WORK INSTRUCTION:
Return, word for word, the lines of the listing below from the one with "apply not_true_iff_false in" through the one with "destruct (H 0 (x :: c) 0", and no other lines.

↓↓↓

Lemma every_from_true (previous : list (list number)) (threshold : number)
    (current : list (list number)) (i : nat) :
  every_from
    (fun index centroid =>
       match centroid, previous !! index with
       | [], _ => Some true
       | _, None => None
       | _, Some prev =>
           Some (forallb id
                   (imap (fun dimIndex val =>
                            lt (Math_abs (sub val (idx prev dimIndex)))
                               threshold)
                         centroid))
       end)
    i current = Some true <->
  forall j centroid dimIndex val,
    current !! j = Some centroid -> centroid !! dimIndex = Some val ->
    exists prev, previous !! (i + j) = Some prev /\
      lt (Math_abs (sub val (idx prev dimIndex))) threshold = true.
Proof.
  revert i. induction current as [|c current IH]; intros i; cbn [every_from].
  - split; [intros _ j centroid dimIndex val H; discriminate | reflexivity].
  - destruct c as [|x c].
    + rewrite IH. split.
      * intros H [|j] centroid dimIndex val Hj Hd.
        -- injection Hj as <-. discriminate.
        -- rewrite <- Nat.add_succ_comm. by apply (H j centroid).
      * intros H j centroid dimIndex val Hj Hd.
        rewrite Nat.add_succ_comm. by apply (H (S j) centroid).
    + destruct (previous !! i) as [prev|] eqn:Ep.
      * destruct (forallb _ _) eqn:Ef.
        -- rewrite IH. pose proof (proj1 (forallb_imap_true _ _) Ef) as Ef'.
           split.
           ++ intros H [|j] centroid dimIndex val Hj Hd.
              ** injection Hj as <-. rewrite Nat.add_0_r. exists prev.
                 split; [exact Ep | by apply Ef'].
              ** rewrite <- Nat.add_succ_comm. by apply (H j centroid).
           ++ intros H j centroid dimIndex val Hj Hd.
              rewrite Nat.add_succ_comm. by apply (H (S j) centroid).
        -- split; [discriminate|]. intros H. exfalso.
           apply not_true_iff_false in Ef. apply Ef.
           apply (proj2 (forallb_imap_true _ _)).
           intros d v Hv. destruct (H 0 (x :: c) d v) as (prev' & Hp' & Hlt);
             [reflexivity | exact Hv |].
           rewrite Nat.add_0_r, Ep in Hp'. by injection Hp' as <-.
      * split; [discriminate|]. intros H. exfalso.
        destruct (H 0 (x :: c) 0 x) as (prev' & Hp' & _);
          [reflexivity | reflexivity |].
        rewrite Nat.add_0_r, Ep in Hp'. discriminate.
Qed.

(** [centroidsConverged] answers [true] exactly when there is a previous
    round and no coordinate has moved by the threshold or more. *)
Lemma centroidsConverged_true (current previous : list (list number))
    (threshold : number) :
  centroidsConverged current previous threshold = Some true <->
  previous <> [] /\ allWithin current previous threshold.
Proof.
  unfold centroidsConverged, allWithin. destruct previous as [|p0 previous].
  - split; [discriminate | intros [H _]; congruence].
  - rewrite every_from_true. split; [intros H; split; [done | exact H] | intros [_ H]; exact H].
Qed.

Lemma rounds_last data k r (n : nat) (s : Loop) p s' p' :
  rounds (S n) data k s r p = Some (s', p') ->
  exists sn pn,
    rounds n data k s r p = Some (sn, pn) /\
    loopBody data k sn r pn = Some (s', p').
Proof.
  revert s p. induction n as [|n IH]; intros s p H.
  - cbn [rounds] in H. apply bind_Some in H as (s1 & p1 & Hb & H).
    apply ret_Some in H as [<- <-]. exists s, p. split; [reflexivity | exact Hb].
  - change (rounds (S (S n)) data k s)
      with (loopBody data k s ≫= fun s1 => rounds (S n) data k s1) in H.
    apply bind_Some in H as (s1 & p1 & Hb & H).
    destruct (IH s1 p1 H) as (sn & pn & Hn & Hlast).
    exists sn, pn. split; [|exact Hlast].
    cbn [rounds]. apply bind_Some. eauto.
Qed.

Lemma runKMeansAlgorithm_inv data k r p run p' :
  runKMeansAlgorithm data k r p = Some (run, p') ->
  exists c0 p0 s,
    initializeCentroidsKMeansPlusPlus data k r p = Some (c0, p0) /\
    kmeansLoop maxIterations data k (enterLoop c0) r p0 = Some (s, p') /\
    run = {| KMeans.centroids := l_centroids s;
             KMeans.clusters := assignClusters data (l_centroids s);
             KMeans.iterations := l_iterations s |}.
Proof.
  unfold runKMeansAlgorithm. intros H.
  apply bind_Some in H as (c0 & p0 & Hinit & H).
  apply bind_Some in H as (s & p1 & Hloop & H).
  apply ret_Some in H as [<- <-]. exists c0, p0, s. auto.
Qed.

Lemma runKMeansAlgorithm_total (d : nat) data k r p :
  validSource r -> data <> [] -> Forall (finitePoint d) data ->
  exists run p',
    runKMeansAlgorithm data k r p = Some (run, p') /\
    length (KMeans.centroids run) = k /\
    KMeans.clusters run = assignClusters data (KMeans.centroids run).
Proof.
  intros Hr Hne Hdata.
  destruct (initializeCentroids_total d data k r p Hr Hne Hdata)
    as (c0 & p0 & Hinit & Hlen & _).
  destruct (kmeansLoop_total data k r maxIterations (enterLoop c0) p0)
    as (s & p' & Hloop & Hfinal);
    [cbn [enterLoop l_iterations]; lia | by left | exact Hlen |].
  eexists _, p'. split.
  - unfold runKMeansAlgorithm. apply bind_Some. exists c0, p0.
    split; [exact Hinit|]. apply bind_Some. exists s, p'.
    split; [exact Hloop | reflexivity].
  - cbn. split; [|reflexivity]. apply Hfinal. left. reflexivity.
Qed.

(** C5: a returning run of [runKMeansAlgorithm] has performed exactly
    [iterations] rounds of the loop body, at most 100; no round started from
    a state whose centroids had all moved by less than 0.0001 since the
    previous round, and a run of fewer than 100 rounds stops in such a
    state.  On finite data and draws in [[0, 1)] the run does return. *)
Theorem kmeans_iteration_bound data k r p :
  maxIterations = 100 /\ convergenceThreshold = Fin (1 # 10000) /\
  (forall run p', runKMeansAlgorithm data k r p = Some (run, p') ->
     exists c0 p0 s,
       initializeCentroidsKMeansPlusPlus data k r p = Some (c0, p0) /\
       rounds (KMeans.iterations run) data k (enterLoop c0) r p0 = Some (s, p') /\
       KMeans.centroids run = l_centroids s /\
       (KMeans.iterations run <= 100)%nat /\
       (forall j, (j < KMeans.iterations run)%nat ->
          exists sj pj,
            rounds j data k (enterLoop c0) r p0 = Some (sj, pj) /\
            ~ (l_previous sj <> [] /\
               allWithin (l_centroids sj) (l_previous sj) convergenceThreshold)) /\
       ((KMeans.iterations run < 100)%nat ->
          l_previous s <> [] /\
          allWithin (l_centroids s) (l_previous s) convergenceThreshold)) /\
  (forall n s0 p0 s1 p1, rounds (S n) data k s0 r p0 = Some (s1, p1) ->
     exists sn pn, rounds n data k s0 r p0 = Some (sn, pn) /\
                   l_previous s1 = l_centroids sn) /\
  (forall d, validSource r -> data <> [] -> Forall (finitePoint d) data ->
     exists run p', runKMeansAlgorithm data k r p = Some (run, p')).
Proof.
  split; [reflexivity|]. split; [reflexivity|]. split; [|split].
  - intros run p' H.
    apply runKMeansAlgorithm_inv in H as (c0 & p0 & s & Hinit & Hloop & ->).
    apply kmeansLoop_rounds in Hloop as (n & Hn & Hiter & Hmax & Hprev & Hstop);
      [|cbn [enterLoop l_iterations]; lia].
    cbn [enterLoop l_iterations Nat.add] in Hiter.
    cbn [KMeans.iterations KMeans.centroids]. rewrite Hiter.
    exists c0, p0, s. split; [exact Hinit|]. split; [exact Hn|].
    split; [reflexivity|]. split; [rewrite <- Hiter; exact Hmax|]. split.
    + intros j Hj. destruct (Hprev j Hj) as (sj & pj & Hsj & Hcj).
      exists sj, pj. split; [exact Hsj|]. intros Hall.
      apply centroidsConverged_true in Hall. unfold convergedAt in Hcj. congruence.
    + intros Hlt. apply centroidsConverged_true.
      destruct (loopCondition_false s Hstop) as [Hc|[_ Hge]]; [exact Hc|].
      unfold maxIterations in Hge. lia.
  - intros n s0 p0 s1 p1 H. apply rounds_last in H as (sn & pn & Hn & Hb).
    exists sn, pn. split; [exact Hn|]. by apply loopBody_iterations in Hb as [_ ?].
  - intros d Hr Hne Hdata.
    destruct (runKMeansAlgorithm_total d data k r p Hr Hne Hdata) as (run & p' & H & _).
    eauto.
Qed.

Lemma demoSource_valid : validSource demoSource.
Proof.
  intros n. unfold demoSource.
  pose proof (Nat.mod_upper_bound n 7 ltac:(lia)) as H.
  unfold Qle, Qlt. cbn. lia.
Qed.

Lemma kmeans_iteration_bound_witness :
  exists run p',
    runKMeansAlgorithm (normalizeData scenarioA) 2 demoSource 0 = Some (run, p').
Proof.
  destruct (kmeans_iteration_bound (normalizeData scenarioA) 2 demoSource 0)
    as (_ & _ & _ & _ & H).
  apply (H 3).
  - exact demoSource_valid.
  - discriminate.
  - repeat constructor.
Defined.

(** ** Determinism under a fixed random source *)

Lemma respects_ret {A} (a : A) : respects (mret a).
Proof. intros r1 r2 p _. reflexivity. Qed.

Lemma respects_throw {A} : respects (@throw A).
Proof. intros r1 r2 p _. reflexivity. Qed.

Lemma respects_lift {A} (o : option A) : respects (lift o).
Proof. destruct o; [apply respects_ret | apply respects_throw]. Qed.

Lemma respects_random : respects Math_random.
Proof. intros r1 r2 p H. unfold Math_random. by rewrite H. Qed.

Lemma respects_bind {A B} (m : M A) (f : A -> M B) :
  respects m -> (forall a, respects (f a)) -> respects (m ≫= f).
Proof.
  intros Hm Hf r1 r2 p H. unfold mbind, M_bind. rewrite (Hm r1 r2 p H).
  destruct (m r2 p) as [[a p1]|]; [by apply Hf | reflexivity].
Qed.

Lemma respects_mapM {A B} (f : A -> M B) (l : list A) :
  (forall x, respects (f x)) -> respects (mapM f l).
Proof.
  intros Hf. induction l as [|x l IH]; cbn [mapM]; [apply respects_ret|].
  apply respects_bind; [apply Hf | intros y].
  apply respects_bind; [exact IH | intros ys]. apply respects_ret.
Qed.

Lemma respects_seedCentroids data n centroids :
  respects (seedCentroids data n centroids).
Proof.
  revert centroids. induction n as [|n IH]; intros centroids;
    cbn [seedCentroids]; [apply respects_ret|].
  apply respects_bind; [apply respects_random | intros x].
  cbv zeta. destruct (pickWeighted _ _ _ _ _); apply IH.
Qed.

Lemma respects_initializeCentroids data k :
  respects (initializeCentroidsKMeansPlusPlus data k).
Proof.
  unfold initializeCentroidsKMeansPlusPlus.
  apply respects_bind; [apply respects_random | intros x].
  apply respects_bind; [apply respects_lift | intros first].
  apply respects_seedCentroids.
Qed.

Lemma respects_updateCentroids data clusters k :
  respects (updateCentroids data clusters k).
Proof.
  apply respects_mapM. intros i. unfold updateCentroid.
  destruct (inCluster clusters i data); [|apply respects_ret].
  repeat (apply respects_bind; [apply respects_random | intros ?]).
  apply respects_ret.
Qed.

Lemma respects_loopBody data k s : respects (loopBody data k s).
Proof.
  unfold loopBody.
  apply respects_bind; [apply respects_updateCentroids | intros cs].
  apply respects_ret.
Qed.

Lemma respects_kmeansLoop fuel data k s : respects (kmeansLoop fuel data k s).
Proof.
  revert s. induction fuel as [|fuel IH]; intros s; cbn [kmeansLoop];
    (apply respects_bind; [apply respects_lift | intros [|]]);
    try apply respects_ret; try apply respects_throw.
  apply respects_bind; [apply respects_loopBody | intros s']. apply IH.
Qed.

↑↑↑
↓↓↓

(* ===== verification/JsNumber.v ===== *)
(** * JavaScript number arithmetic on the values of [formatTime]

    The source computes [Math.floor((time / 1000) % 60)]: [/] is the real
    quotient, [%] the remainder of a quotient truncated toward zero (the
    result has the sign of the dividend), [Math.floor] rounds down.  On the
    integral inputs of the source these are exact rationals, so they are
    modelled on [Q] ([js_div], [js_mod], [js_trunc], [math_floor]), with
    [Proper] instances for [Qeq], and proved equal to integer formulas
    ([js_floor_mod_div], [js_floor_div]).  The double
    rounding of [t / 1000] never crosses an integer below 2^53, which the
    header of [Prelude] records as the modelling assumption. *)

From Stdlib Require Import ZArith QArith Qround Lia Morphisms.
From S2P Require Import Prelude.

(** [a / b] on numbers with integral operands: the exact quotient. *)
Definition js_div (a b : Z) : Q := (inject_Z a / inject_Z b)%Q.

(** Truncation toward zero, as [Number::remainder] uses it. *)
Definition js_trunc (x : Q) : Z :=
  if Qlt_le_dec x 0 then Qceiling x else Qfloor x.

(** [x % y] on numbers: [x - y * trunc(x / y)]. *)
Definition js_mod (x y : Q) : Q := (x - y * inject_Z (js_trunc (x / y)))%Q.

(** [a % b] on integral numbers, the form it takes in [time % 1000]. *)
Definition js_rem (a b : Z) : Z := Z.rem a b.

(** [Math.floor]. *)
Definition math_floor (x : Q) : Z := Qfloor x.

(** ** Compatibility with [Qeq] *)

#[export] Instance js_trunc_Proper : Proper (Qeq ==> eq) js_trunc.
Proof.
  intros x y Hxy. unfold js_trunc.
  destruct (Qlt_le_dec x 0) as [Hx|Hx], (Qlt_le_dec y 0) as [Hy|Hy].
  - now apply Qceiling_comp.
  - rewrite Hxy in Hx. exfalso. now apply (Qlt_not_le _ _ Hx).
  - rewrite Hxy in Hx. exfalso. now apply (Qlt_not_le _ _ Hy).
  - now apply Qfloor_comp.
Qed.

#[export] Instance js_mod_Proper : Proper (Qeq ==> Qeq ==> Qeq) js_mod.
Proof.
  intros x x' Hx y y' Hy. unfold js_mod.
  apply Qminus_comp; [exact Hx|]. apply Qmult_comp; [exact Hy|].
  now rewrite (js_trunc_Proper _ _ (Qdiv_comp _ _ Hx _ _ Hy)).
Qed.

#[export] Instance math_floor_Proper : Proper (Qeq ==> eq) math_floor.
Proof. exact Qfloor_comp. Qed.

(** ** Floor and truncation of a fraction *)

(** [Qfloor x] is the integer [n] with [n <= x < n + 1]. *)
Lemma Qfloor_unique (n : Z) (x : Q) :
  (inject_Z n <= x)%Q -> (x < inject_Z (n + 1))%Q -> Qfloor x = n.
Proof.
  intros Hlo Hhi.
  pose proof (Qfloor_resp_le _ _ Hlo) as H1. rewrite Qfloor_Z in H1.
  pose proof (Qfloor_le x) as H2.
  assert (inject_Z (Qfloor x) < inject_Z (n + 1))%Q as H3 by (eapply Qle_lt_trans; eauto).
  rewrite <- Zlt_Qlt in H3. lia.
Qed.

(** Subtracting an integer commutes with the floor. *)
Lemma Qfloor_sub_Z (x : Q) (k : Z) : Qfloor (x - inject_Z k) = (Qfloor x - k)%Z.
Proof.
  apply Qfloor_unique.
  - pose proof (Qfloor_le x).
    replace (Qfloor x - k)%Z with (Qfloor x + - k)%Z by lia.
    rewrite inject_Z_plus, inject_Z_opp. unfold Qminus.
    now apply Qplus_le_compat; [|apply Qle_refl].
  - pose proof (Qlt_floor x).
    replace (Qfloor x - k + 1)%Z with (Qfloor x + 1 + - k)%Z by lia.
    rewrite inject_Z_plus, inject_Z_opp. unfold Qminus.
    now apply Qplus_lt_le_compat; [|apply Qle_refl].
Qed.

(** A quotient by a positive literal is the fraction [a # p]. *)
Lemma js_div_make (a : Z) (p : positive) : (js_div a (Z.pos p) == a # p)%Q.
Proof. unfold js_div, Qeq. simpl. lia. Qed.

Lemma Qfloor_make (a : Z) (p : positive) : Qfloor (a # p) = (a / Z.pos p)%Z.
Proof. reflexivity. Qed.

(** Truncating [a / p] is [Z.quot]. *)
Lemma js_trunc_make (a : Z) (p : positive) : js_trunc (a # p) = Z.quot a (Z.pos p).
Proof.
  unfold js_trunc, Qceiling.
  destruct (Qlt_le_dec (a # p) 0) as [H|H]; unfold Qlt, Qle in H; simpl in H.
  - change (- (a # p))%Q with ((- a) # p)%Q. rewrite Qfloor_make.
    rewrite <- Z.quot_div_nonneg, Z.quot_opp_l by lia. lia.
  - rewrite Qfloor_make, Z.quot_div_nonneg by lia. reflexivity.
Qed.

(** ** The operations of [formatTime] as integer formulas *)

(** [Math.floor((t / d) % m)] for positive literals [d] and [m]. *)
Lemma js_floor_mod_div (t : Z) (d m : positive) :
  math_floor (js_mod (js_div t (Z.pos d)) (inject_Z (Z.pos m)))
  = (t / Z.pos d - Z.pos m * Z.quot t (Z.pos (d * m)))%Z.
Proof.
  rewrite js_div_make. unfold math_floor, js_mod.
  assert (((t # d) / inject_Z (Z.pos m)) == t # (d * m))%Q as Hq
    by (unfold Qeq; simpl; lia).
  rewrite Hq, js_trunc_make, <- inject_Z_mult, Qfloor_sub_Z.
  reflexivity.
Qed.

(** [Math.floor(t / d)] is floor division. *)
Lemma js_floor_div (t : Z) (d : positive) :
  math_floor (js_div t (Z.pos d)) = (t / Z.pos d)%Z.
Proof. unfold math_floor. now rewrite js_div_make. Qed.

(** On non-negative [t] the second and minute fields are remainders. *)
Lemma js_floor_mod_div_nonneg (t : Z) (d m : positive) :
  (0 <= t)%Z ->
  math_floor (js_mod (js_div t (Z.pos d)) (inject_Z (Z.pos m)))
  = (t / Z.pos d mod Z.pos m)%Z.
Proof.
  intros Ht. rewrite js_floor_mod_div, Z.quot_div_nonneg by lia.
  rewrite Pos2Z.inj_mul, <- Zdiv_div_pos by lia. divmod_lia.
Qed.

↑↑↑

TASK ANSWER:
           apply not_true_iff_false in Ef. apply Ef.
           apply (proj2 (forallb_imap_true _ _)).
           intros d v Hv. destruct (H 0 (x :: c) d v) as (prev' & Hp' & Hlt);
             [reflexivity | exact Hv |].
           rewrite Nat.add_0_r, Ep in Hp'. by injection Hp' as <-.
      * split; [discriminate|]. intros H. exfalso.
        destruct (H 0 (x :: c) 0 x) as (prev' & Hp' & _);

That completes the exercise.